» TASK DETAILS:
Please find every line in the entries below that contains the string "digitpart", and copy it.

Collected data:
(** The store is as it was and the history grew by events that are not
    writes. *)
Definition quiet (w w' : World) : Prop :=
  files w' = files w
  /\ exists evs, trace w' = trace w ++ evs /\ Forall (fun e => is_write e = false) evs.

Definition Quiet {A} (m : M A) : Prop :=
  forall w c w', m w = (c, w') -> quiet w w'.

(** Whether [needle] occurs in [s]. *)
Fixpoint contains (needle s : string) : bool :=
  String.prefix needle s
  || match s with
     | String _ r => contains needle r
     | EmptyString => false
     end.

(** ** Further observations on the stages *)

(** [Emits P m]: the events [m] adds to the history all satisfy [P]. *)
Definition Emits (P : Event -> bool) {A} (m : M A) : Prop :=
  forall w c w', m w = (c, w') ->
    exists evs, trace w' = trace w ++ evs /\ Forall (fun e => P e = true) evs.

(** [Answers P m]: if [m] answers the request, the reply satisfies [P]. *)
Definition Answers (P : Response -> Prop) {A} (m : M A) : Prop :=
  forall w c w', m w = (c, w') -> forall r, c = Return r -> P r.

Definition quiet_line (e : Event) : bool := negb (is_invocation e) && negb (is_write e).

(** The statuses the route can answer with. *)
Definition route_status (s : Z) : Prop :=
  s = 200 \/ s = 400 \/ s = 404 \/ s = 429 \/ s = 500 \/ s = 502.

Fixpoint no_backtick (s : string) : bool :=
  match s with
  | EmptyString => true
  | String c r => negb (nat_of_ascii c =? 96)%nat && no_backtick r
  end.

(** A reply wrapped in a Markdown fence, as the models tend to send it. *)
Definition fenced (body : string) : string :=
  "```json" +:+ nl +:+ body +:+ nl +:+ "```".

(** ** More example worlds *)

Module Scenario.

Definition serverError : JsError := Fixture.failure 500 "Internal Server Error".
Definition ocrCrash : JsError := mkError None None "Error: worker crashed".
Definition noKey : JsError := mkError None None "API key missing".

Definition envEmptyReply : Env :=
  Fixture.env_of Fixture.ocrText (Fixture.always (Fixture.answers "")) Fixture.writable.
==
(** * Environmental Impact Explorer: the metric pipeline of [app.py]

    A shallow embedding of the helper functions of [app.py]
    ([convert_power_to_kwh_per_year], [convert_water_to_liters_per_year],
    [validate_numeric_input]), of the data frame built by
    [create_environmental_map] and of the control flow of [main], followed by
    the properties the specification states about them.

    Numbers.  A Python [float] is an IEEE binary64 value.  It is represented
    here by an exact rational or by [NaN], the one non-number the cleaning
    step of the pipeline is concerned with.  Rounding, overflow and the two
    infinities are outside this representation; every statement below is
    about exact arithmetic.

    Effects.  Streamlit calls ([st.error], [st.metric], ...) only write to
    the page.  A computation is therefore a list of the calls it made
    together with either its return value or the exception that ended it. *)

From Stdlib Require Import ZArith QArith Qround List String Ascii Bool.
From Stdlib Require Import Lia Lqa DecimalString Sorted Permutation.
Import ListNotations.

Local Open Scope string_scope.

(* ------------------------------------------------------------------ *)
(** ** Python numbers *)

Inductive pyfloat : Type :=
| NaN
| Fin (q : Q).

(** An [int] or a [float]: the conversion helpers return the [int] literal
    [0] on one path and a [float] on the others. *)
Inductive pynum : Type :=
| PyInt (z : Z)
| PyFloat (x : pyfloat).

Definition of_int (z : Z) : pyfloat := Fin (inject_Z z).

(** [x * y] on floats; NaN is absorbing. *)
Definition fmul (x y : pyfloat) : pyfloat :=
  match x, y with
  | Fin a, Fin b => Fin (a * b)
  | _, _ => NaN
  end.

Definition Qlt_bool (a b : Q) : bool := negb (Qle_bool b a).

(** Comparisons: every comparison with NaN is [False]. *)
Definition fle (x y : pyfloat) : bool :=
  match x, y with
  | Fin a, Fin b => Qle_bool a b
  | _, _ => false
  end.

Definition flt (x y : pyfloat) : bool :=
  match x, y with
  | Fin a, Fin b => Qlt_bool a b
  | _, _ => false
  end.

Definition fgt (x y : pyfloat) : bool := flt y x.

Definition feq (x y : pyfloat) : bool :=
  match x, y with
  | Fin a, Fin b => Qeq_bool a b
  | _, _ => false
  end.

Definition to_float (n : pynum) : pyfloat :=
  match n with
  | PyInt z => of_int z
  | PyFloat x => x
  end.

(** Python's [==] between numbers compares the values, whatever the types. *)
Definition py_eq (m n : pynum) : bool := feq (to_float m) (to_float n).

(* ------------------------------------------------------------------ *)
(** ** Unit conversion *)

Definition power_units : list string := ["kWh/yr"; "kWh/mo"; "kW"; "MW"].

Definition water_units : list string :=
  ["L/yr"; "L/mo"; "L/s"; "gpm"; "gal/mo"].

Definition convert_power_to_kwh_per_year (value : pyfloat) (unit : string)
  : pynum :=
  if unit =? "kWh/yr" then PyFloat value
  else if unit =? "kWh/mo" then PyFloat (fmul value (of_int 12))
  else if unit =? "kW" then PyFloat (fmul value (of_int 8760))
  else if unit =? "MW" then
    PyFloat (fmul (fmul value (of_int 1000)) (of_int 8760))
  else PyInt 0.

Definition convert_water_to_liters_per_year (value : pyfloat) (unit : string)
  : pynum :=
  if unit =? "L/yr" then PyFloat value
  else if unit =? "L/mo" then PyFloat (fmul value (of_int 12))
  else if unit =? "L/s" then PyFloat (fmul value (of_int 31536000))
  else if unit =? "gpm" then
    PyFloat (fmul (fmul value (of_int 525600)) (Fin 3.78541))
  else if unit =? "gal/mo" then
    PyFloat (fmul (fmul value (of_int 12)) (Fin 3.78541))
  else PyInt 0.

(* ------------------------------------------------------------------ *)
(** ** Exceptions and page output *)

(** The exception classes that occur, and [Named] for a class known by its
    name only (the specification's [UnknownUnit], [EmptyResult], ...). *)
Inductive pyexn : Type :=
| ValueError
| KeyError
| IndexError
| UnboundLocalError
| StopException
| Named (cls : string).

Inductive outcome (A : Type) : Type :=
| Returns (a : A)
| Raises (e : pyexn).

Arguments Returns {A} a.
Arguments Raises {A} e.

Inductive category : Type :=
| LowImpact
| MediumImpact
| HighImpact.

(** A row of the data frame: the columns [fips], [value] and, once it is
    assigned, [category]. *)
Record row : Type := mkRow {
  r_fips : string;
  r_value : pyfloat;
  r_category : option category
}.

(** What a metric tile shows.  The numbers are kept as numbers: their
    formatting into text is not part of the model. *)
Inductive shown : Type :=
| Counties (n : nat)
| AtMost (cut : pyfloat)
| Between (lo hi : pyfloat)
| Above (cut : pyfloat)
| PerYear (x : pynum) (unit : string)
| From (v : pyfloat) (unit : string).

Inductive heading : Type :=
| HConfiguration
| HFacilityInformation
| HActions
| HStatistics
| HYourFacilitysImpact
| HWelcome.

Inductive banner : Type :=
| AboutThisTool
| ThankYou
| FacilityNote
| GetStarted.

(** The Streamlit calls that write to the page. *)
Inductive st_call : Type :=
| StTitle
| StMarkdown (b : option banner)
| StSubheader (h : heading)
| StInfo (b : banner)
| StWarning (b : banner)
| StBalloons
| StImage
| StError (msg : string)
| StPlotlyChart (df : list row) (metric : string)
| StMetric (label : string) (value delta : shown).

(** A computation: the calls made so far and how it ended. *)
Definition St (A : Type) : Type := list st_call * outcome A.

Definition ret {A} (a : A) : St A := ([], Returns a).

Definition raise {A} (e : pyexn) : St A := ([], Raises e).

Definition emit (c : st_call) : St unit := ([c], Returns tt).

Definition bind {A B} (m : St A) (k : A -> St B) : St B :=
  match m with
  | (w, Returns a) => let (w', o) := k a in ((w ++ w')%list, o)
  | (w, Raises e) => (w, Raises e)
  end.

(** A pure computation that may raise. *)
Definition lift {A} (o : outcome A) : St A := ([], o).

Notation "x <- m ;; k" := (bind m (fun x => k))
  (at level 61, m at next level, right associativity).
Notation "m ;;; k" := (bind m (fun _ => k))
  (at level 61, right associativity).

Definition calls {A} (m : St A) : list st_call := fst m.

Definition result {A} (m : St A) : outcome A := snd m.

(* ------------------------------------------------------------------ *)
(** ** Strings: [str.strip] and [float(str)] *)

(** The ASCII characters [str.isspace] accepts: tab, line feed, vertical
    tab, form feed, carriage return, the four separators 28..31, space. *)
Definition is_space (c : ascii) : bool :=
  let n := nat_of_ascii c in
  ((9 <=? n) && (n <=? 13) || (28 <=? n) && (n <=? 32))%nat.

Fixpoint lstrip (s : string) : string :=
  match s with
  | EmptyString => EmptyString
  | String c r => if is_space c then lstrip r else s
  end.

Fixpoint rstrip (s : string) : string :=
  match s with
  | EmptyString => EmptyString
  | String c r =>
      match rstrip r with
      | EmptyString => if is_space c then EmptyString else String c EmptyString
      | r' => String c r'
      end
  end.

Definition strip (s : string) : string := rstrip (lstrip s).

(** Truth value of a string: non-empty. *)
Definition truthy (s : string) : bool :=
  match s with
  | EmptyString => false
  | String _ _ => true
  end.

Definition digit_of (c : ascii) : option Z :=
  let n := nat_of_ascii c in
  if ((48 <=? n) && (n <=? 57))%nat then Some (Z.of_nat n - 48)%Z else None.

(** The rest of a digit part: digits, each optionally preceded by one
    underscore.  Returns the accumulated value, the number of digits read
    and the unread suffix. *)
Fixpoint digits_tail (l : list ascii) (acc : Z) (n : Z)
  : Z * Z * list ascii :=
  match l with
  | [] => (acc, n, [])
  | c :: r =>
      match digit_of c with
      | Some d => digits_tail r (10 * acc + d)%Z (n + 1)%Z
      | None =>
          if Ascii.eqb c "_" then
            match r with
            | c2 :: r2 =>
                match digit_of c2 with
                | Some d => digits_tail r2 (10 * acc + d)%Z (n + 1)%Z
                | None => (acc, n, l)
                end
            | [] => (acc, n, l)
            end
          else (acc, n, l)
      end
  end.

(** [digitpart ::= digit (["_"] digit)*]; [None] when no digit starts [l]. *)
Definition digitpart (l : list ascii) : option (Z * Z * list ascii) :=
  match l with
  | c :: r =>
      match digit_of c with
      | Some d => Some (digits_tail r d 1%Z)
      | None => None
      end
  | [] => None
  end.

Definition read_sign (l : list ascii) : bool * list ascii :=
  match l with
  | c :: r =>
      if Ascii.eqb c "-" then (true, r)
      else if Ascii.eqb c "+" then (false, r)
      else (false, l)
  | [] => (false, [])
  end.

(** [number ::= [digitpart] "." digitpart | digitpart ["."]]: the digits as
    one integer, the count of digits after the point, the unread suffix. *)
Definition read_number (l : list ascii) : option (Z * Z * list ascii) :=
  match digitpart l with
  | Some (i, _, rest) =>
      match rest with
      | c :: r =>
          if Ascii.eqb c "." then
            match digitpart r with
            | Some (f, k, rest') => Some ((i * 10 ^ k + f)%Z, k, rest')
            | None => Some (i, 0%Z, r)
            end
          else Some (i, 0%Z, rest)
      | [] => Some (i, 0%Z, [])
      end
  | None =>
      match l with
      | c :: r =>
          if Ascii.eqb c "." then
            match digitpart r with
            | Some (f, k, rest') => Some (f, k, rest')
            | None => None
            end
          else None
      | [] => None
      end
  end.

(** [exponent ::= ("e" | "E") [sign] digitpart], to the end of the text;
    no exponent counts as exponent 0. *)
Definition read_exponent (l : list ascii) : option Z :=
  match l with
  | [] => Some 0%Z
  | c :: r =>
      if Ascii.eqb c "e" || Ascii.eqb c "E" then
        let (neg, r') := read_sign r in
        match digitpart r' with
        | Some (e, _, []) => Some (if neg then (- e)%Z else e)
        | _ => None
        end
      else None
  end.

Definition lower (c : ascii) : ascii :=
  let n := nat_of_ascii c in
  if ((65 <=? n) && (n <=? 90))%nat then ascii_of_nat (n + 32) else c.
--
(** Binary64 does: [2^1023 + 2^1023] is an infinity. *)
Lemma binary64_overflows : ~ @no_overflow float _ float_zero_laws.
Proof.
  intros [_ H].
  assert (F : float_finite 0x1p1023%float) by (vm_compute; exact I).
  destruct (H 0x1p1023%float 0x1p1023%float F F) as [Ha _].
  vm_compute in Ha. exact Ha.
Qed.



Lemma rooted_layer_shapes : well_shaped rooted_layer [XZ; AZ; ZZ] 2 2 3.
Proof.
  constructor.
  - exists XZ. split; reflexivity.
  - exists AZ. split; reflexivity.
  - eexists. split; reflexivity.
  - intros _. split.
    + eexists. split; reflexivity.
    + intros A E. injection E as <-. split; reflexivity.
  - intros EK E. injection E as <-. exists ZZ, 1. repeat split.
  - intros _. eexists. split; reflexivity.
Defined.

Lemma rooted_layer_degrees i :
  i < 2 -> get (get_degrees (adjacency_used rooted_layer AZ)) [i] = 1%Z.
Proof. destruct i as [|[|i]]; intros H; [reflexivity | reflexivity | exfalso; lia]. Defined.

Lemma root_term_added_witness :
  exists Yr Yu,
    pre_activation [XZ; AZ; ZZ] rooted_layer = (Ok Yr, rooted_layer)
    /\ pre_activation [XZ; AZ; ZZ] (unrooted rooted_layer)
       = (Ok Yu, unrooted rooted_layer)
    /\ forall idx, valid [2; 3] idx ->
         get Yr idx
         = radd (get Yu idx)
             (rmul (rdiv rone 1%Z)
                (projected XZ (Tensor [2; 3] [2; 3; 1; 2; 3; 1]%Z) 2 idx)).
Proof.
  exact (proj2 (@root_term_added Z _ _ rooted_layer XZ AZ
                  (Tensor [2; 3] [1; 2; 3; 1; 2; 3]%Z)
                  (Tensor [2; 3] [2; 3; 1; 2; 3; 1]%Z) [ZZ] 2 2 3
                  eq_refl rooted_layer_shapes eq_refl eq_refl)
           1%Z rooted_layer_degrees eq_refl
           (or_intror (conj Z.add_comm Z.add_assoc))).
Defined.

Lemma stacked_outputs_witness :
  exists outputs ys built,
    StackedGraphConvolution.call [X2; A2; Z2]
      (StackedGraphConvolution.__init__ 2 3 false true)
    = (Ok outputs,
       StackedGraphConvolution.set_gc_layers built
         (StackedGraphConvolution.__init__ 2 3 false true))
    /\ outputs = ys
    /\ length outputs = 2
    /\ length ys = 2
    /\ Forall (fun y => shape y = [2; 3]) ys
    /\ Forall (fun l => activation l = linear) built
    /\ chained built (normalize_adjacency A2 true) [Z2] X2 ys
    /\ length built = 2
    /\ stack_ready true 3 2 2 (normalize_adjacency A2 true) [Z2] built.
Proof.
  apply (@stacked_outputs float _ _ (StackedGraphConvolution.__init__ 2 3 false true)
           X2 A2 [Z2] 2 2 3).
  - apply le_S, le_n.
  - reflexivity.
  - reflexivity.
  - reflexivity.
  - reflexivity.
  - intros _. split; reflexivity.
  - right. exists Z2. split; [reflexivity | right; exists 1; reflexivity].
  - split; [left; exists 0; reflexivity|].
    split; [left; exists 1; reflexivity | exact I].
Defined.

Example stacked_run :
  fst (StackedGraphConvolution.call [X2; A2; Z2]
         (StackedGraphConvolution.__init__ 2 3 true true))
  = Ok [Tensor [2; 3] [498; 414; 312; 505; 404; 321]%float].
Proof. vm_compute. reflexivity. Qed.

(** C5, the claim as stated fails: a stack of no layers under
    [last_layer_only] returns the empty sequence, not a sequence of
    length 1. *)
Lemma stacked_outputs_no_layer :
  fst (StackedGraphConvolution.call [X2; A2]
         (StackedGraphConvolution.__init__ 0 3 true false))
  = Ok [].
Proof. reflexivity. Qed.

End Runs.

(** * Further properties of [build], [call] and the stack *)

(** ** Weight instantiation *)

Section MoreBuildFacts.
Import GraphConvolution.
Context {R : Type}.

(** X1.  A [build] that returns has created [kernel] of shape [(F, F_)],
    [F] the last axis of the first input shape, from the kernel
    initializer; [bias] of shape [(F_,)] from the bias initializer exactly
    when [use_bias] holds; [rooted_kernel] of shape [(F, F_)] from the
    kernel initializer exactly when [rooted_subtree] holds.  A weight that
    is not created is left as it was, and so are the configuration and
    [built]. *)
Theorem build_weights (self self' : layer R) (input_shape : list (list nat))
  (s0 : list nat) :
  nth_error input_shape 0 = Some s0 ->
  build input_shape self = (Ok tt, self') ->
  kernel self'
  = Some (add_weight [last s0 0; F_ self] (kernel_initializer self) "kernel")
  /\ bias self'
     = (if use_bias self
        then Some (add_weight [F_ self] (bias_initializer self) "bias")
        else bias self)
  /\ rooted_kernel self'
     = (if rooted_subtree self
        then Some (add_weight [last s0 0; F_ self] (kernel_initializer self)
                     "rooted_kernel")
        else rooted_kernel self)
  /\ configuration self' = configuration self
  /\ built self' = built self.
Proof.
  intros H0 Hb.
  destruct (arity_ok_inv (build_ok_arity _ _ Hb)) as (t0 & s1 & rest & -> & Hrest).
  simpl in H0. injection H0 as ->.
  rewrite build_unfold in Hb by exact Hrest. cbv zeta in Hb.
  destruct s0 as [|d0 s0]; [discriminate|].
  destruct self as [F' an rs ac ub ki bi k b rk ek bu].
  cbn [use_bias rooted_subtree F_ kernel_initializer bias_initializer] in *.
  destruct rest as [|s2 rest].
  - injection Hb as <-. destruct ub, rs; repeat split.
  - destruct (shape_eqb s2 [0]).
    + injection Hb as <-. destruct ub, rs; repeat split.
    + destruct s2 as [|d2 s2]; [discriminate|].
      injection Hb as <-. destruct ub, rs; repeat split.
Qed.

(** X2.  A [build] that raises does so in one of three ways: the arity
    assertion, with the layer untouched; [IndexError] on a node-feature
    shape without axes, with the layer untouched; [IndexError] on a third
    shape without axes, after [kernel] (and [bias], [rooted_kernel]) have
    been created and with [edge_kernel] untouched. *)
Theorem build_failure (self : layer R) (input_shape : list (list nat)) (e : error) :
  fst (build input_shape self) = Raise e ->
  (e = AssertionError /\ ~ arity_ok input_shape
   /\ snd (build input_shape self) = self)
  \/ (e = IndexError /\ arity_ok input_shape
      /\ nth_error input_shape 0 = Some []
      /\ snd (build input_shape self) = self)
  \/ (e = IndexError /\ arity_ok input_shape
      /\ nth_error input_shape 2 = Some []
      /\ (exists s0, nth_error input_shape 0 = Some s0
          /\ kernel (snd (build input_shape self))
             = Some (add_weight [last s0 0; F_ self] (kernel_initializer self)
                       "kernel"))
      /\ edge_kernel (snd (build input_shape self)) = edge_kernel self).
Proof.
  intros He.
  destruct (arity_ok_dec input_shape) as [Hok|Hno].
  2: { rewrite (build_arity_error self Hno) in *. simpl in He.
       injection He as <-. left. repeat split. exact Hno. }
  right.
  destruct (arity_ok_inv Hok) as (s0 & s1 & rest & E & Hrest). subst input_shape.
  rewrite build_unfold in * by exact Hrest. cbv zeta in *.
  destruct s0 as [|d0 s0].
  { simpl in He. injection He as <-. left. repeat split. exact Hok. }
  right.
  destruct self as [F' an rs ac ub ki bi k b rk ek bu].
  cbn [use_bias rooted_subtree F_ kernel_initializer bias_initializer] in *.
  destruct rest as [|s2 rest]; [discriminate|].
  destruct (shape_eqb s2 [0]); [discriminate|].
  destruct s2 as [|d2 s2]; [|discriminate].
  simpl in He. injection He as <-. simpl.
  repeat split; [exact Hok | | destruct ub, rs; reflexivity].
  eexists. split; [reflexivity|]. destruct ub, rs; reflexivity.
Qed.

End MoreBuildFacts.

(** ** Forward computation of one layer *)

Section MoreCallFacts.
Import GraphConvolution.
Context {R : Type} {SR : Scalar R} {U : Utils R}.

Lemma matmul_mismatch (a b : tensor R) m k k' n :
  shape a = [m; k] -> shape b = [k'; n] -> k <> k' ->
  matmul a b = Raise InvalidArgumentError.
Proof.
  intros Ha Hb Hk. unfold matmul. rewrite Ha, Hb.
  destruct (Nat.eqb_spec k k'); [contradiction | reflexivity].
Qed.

» RESPONSE TO THIS TASK:
(** [digitpart ::= digit (["_"] digit)*]; [None] when no digit starts [l]. *)
Definition digitpart (l : list ascii) : option (Z * Z * list ascii) :=
(** [number ::= [digitpart] "." digitpart | digitpart ["."]]: the digits as
  match digitpart l with
            match digitpart r with
            match digitpart r with
(** [exponent ::= ("e" | "E") [sign] digitpart], to the end of the text;
        match digitpart r' with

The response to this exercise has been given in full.